*YOUR ASSIGNMENT*
Some lines in the entries contain the word "Example". Copy all of them.

*DATASET CONTENT*
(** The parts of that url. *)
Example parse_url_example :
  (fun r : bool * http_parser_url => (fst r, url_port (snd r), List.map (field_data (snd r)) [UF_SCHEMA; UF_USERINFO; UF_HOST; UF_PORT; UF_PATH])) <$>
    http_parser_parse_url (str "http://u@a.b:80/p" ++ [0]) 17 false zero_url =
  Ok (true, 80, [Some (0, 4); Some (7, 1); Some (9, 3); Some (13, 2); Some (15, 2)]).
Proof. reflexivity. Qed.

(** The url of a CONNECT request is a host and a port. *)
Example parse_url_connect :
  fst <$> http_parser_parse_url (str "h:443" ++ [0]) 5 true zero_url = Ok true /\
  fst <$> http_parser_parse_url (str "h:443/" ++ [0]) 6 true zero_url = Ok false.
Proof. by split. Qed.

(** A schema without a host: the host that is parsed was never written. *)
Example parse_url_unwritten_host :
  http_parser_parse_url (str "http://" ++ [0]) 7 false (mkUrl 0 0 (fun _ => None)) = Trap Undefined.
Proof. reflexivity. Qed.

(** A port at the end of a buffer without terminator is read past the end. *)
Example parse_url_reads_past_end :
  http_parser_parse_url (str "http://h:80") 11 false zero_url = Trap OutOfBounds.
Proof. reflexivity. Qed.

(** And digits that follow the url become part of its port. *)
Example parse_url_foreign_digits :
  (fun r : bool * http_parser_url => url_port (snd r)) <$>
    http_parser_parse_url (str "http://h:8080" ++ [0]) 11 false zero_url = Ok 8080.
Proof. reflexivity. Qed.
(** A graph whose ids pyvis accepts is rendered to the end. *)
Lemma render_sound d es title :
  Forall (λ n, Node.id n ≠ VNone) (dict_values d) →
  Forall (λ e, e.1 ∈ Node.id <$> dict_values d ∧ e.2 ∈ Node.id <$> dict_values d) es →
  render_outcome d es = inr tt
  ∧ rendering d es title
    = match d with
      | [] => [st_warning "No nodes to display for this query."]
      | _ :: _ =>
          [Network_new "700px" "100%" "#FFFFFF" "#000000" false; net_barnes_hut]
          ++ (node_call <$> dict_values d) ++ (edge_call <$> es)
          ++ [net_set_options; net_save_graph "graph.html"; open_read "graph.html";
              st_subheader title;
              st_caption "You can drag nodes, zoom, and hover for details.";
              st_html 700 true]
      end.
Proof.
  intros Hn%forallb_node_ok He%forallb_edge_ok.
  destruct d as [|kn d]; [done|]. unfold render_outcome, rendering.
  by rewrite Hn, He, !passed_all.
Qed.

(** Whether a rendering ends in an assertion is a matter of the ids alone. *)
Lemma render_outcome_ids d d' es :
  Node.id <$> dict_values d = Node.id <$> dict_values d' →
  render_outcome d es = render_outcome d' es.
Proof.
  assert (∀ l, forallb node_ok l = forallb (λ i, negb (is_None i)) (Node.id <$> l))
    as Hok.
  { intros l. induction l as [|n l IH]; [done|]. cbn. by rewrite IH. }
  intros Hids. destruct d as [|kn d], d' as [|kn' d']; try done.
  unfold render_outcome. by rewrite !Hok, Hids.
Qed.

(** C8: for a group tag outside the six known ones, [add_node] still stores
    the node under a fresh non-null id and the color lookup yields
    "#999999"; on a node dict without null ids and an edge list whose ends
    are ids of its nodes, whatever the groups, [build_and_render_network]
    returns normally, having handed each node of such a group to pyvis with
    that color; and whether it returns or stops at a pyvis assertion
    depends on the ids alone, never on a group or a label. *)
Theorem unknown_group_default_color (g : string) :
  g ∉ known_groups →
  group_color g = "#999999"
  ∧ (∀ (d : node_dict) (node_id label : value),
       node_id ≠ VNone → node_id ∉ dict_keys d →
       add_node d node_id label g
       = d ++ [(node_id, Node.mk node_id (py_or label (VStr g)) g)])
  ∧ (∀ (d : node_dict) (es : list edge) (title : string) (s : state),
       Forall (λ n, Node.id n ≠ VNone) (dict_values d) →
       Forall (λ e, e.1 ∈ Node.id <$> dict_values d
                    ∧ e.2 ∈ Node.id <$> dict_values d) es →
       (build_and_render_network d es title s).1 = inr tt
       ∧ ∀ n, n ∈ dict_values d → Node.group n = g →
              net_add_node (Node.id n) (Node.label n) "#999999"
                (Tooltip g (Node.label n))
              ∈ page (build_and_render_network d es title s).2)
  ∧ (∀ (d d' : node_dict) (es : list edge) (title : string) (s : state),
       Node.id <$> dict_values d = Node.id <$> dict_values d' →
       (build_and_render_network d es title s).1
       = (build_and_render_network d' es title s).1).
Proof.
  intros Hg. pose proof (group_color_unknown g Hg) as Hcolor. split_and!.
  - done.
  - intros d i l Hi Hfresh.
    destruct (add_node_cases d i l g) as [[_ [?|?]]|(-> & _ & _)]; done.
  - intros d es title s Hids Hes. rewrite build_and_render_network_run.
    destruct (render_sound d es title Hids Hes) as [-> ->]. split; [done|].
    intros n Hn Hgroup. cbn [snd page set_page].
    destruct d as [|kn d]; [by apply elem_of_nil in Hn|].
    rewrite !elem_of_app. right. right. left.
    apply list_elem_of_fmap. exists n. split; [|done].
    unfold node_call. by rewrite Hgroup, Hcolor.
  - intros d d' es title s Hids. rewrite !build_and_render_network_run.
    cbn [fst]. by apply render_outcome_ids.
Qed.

*TASK RESPONSE*
Example parse_url_example :
Example parse_url_connect :
Example parse_url_unwritten_host :
Example parse_url_reads_past_end :
Example parse_url_foreign_digits :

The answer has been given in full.